Jules Feiffer died on 17 January this year at age 95 and I have to confess I was surprised to learn he lived to see 2025. The name in the obituary and the books associated with it in my deepest of my memories drew me back more than fifty years, a startling experience akin to a stray scent causing an avalanche of associations with a lost friend or a forgotten event.
Reading the obituaries online, I learned how other people remembered him. As a cartoonist for Playboy magazine, as a satirist of the English Punch tradition whose ‘strips’ in The Village Voice, even The New York Times, were biting and pointed simultaneously, as the screenwriter for films such as Carnal Knowledge: he had a full life of notable achievements, in other words, besides working on two books that shaped my life so intimately.
The first was the illustrations he did for Norton Juster’s The Phantom Tollbooth in 1961, the year I was born. It is the first book I can remember reading, though it’s safe to say I had read all the Dr Seuss classics, the Beginner Books series, and maybe even a few Hardy Boys serials before I met Milo, Tock, and the Humbug. I can’t even guess how many times I read it as a boy or as a dad excited to share it with my children. More recently I bought my daughter Sarah the annotated edition of Tollbooth to read to her three children and she was as thrilled and excited about that present as I can remember her being when we finally spent money we didn’t have to get her a flute equal to her zeal for the instrument.
The Phantom Tollbooth, in brief, was my doorway to thinking about words, stories, and books, and it was for my children as well, perhaps the entrance for several generations of readers — and Feiffer’s sketchy illustrations, the barest of line drawings really, are indelibly linked to that never-ending adventure in imagination. I only learned this morning that Feiffer was Juster’s roommate at the time he wrote the book and played a larger part in its writing than an illustrator might otherwise have. It makes sense that all the word play in Tollbooth might have sprung from puns shared by two friends in a months long conversation, one that bent my brain to thinking about words-about-words in a story about the story experience.
The second was Feiffer’s collation and annotation of The Great Comic Book Heroes, a book that came out in 1965 and I received as a Christmas gift sometime in the early 1970s.
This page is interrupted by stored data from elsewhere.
(* ===== verification/Event.v ===== *)
(** * Event: the observed event and the value of a key (pkg/event/event.go)

    [Op], [t] (the Go struct [Event]), [Value] and [TrustState], with validation
    and the comparison every finding of the tool rests on. A nil slice is [None]
    where the code tells it from an empty one. *)
From stdpp Require Import pretty.
From S2P Require Import Prelude GoBase GoStrings.

(** ** Operations *)

Inductive Op :=
| OpUnknown | OpSet | OpDelete | OpAdd | OpRemove | OpIncr
| OpSnapshotBegin | OpSnapshotEnd | OpHeartbeat
| OpOther (n : Z).   (** a uint8 above the named constants *)

#[export] Instance Op_eq_dec : EqDecision Op.
Proof. solve_decision. Defined.

Definition Op_String (o : Op) : string :=
  match o with
  | OpUnknown => "unknown"
  | OpSet => "set"
  | OpDelete => "delete"
  | OpAdd => "add"
  | OpRemove => "remove"
  | OpIncr => "incr"
  | OpSnapshotBegin => "snapshot_begin"
  | OpSnapshotEnd => "snapshot_end"
  | OpHeartbeat => "heartbeat"
  | OpOther n => "Op(" +:+ pretty n +:+ ")"
  end.

Definition TouchesKey (o : Op) : bool :=
  match o with
  | OpSet | OpDelete | OpAdd | OpRemove | OpIncr => true
  | OpUnknown | OpSnapshotBegin | OpSnapshotEnd | OpHeartbeat => false
  | OpOther _ => false
  end.

Section parse.
Context `{UnicodeTables}.

Definition normalizeOpName (s : string) : string :=
  concat_strings
    (omap (λ rc, let r := rc.1 in
                 if (r =? 95) || (r =? 45) then None
                 else Some (EncodeRune (unicode_ToLower r)))
          (rune_chunks (TrimSpace s))).

(** The table [opNames] from index 1 on: the literal "unknown" resolves to nothing. *)
Definition named_ops : list Op :=
  [OpSet; OpDelete; OpAdd; OpRemove; OpIncr; OpSnapshotBegin; OpSnapshotEnd; OpHeartbeat].

(** [None] is [ErrUnknownOp]. *)
Definition ParseOp (s : string) : option Op :=
  let normalized := normalizeOpName s in
  List.find (λ op, bool_decide (normalizeOpName (Op_String op) = normalized)) named_ops.
End parse.

(** ** Events *)

Record t := mk {
  Publisher : string;
  Epoch : Z;
  Seq : Z;
  PublishedAt : Time;
  ObservedAt : Time;
  Topic : string;
  EOp : Op;
  Key : string;
  Member : string;
  EValue : option string;
  Delta : Z;
  TTL : option Duration;
  Raw : option string
}.

Inductive Error := ErrUnknownOp | ErrMissingField | ErrUnexpectedField | ErrInvalidField.

(** [None] is the nil error. *)
Definition Validate (e : t) : option Error :=
  if decide (Publisher e = "") then Some ErrMissingField
  else if match TTL e with Some d => d <? 0 | None => false end then Some ErrInvalidField
  else
    match EOp e with
    | OpSet => match EValue e with None => Some ErrMissingField | Some _ => None end
    | OpAdd | OpRemove => if decide (Member e = "") then Some ErrMissingField else None
    | OpIncr => if Delta e =? 0 then Some ErrMissingField else None
    | OpDelete => None
    | OpSnapshotBegin | OpSnapshotEnd | OpHeartbeat =>
        if negb (bool_decide (Key e = "")) then Some ErrUnexpectedField
        else if negb (bool_decide (Member e = "")) then Some ErrUnexpectedField
        else None
    | OpUnknown => Some ErrUnknownOp
    | OpOther _ => Some ErrUnknownOp
    end.

Record Fingerprint := mkFingerprint { FPublisher : string; FEpoch : Z; FSeq : Z }.

#[export] Instance Fingerprint_eq_dec : EqDecision Fingerprint.
Proof. solve_decision. Defined.

Definition fingerprint (e : t) : Fingerprint :=
  mkFingerprint (Publisher e) (Epoch e) (Seq e).

Definition Fingerprint_String (f : Fingerprint) : string :=
  FPublisher f +:+ "/" +:+ pretty (FEpoch f) +:+ "/" +:+ pretty (FSeq f).

(** ** Values *)

Inductive ValueKind := ValueAbsent | ValueScalar | ValueSet | ValueCounter | ValueKindOther (n : Z).

#[export] Instance ValueKind_eq_dec : EqDecision ValueKind.
Proof. solve_decision. Defined.

Definition ValueKind_String (k : ValueKind) : string :=
  match k with
  | ValueAbsent => "absent"
  | ValueScalar => "scalar"
  | ValueSet => "set"
  | ValueCounter => "counter"
  | ValueKindOther n => "ValueKind(" +:+ pretty n +:+ ")"
  end.

(** [Scalar] and [Members] are optional: [None] is the nil slice and the nil map. *)
Record Value := mkValue {
  Kind : ValueKind;
  Scalar : option string;
  Members : option (gset string);
  Counter : Z
}.

#[export] Instance Value_eq_dec : EqDecision Value.
Proof. solve_decision. Defined.

(** The zero Value. *)
Definition absent : Value := mkValue ValueAbsent None None 0.
Definition scalar_value (b : string) : Value := mkValue ValueScalar (Some b) None 0.
Definition set_value (m : gset string) : Value := mkValue ValueSet None (Some m) 0.
Definition counter_value (n : Z) : Value := mkValue ValueCounter None None n.

(** What reading a nil slice or ranging over a nil map sees. *)
Definition bytes_of (b : option string) : string := default "" b.
Definition members_of (v : Value) : gset string := default ∅ (Members v).

Definition Value_IsAbsent (v : Value) : bool :=
  match Kind v with
  | ValueAbsent => true
  | ValueSet => (size (members_of v) =? 0)%nat
  | ValueScalar | ValueCounter => false
  | ValueKindOther _ => false
  end.

Definition Value_Equal (v other : Value) : bool :=
  if Value_IsAbsent v || Value_IsAbsent other then
    Value_IsAbsent v && Value_IsAbsent other
  else if negb (bool_decide (Kind v = Kind other)) then false
  else
    match Kind v with
    | ValueScalar => bool_decide (bytes_of (Scalar v) = bytes_of (Scalar other))
    | ValueSet => bool_decide (members_of v = members_of other)
    | ValueCounter => Counter v =? Counter other
    | _ => false
    end.

(** The deep copy: every field is copied, nil stays nil. *)
Definition Clone (v : Value) : Value :=
  let out := mkValue (Kind v) None None (Counter v) in
  let out := match Scalar v with
             | Some b => mkValue (Kind out) (Some b) (Members out) (Counter out)
             | None => out end in
  match Members v with
  | Some m => mkValue (Kind out) (Scalar out) (Some m) (Counter out)
  | None => out
  end.

(** ** Log rendering *)

Definition maxValueStringBytes : nat := 64.
Definition maxValueStringMembers : nat := 8.

Definition double_quote : string := String (ascii_of 34) "".

Definition quoteBytes (b : string) : string :=
  let n := String.length b in
  if negb (ValidString b) then
    if (maxValueStringBytes <? n)%nat then
      "hex:" +:+ hex_EncodeToString (string_take maxValueStringBytes b) +:+ "..."
        +:+ pretty (Z.of_nat n) +:+ "B"
    else "hex:" +:+ hex_EncodeToString b
  else if (maxValueStringBytes <? n)%nat then
    double_quote +:+ string_take maxValueStringBytes b +:+ double_quote +:+ "..."
      +:+ pretty (Z.of_nat n) +:+ "B"
  else double_quote +:+ b +:+ double_quote.

Definition safeString (s : string) : string :=
  if negb (ValidString s) then "hex:" +:+ hex_EncodeToString s
  else if (maxValueStringBytes <? String.length s)%nat then
    string_take maxValueStringBytes s +:+ "..."
  else s.

(** sort.Strings: the one sorted permutation in byte order. *)
Definition sort_Strings (l : list string) : list string := merge_sort String.le l.

Fixpoint render_members (i : nat) (members : list string) : string :=
  match members with
  | [] => ""
  | m :: rest =>
      if (i =? maxValueStringMembers)%nat then " ..."
      else (if (0 <? i)%nat then " " else "") +:+ safeString m +:+ render_members (S i) rest
  end.

Definition Value_String (v : Value) : string :=
  match Kind v with
  | ValueAbsent => "absent"
  | ValueScalar => "scalar(" +:+ quoteBytes (bytes_of (Scalar v)) +:+ ")"
  | ValueSet =>
      let members := sort_Strings (elements (members_of v)) in
      "set(" +:+ pretty (Z.of_nat (length members)) +:+ ")["
        +:+ render_members 0 members +:+ "]"
  | ValueCounter => "counter(" +:+ pretty (Counter v) +:+ ")"
  | ValueKindOther n => "ValueKind(" +:+ pretty n +:+ ")"
  end.

(** ** Trust *)

Inductive TrustState := TrustComplete | TrustSuspect | TrustAdopted.

#[export] Instance TrustState_eq_dec : EqDecision TrustState.
Proof. solve_decision. Defined.

Definition TrustState_String (s : TrustState) : string :=
  match s with TrustComplete => "complete" | TrustSuspect => "suspect" | TrustAdopted => "adopted" end.

(** ** Lemmas *)

Definition known_kind (v : Value) : Prop := ∀ n, Kind v ≠ ValueKindOther n.

Lemma Clone_id v : Clone v = v.
Proof. destruct v as [k [s|] [m|] c]; reflexivity. Qed.

Lemma Value_IsAbsent_set v :
  Kind v = ValueSet → Value_IsAbsent v = true ↔ members_of v = ∅.
Proof.
  intros Hk. unfold Value_IsAbsent. rewrite Hk, Nat.eqb_eq, size_empty_iff. by rewrite leibniz_equiv_iff.
Qed.

(** The observable content of a value: what [Value_Equal] compares. *)
Inductive Content :=
| CAbsent
| CScalar (b : string)
| CSet (m : gset string)
| CCounter (n : Z)
| COther (n : Z).

Definition content (v : Value) : Content :=
  if Value_IsAbsent v then CAbsent
  else match Kind v with
       | ValueAbsent => CAbsent
       | ValueScalar => CScalar (bytes_of (Scalar v))
       | ValueSet => CSet (members_of v)
       | ValueCounter => CCounter (Counter v)
       | ValueKindOther n => COther n
       end.

Lemma Value_Equal_content v w :
  known_kind v → Value_Equal v w = true ↔ content v = content w.
Proof.
  intros Hv. unfold Value_Equal, content.
  destruct (Value_IsAbsent v) eqn:Ha, (Value_IsAbsent w) eqn:Hb; cbn [orb andb].
  1: done.
  1,2: unfold Value_IsAbsent in *; repeat case_match; naive_solver.
  destruct (bool_decide (Kind v = Kind w)) eqn:Hk; cbn [negb].
  - apply bool_decide_eq_true in Hk. rewrite <- Hk. unfold Value_IsAbsent in *.
    destruct (Kind v) eqn:E; rewrite ?bool_decide_eq_true, ?Z.eqb_eq; try done.
    1,2,3: split; [by intros ->|by intros [=]].
    by destruct (Hv n).
  - apply bool_decide_eq_false in Hk. split; [done|].
    destruct (Kind v), (Kind w); naive_solver.
Qed.

Lemma Validate_publisher e : Validate e = None → Publisher e ≠ "".
Proof. unfold Validate. by case_decide. Qed.

(** ** Properties *)

(** [Value.Equal] compares exactly the observable content of two values: it
    is an equivalence on the kinds the code defines, an empty member set equals a
    missing key, and nothing else is confused. *)
Theorem equal_is_content_equality v w :
  known_kind v → Value_Equal v w = true ↔ content v = content w.
Proof. apply Value_Equal_content. Qed.

Lemma equal_is_content_equality_witness :
  Value_Equal (set_value ∅) absent = true ∧ Value_Equal (scalar_value "") absent = false.
Proof.
  split; [apply (equal_is_content_equality (set_value ∅) absent); [intros n|]; done|].
  apply not_true_is_false. intros H.
  apply (equal_is_content_equality (scalar_value "") absent) in H; [done|intros n; done].
Defined.

(** the wire name of every operation parses back to it, in each of the
    spellings with underscores, with hyphens, run together, in capitals and with
    surrounding blanks; the name of the zero operation parses to nothing. *)
Theorem op_names_round_trip `{UnicodeTables} :
  (∀ op, op ∈ named_ops → ParseOp (Op_String op) = Some op)
  ∧ ParseOp " Snapshot-Begin " = Some OpSnapshotBegin
  ∧ ParseOp "SNAPSHOTEND" = Some OpSnapshotEnd
  ∧ ParseOp "unknown" = None.
Proof.
  split; [|by split_and!; vm_compute].
  intros op Hop. unfold named_ops in Hop.
  repeat (apply elem_of_cons in Hop as [->|Hop]; [by vm_compute|]). by apply elem_of_nil in Hop.
Qed.

(** a validated event has everything the projections rely on: a publisher, a
    known operation, no negative lifetime, a value for a set, a member for an add
    or a remove, a non-zero delta for an increment, and no key on an operation
    that touches none. *)
Theorem validate_complete e :
  Validate e = None ↔
    Publisher e ≠ "" ∧ (∀ d, TTL e = Some d → 0 ≤ d)
    ∧ EOp e ∈ named_ops
    ∧ (EOp e = OpSet → EValue e ≠ None)
    ∧ (EOp e = OpAdd ∨ EOp e = OpRemove → Member e ≠ "")
    ∧ (EOp e = OpIncr → Delta e ≠ 0)
    ∧ (TouchesKey (EOp e) = false → Key e = "" ∧ Member e = "").
Proof.
  unfold Validate, named_ops. rewrite !elem_of_cons, elem_of_nil.
  case_decide as Hp; [naive_solver|].
  destruct (TTL e) as [d|]; [destruct (Z.ltb_spec d 0)|].
  1: { split; [done|]. intros (_ & Hd & _). specialize (Hd d eq_refl). lia. }
  all: destruct (EOp e); cbn; repeat case_decide; repeat case_bool_decide; cbn;
    try destruct (EValue e); try destruct (Z.eqb_spec (Delta e) 0).
  all: split; [intros ?; try done; split_and!; try done; naive_solver lia|naive_solver].
Qed.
Its subtitle is one of the best ever: “ , that almost made up for the camp television series of that time.
Feiffer’s over-sized book, a collection and reprinting of the earliest comic books of my favorite heroes with his helpful commentary and introductions, made me think for the first time about comics as a genre of story, one that had historical beginnings and a rainbow variety of possible meanings in the hands of different writers and artists, no where more obvious than in the Batman series. The Great Comic Book Heroes is also where I learned that my given name, ‘Alan Scott,’ was from the golden age or original Green Lantern, a revelation that astonished me because of my father’s disinterest in any kind of fiction or reading, really, beyond news magazines (it turns out, he picked the name up from a comic book he looked at while waiting for a haircut).
Feiffer’s Comic Book Heroes was a beautiful book that my mother was happy to include on the living room table with other over-sized photo collections that were popular at the time. It was always at hand, consequently, which led to repeated revisits and re-readings. I have to think now that it was an invisible influence on my thinking about stories, writers, and that this was a field to be interpreted and understood better, at a depth different than the delightful unconscious imaginative experience.
I doubt I would have liked Jules Feiffer, just as I’m pretty sure I would have been very uncomfortable talking with Ted Geisel (‘Dr Seuss’). I am saddened by his death, nonetheless, because I never expressed to the man, one I assumed had died ages ago, my gratitude for Tollbooth and The Great Comic Book Heroes. He changed my life, or, better, he helped shape it at its beginnings, and all the friendships I have had inside books and with other readers talking about those stories since to some degree I owe to him. Memory eternal!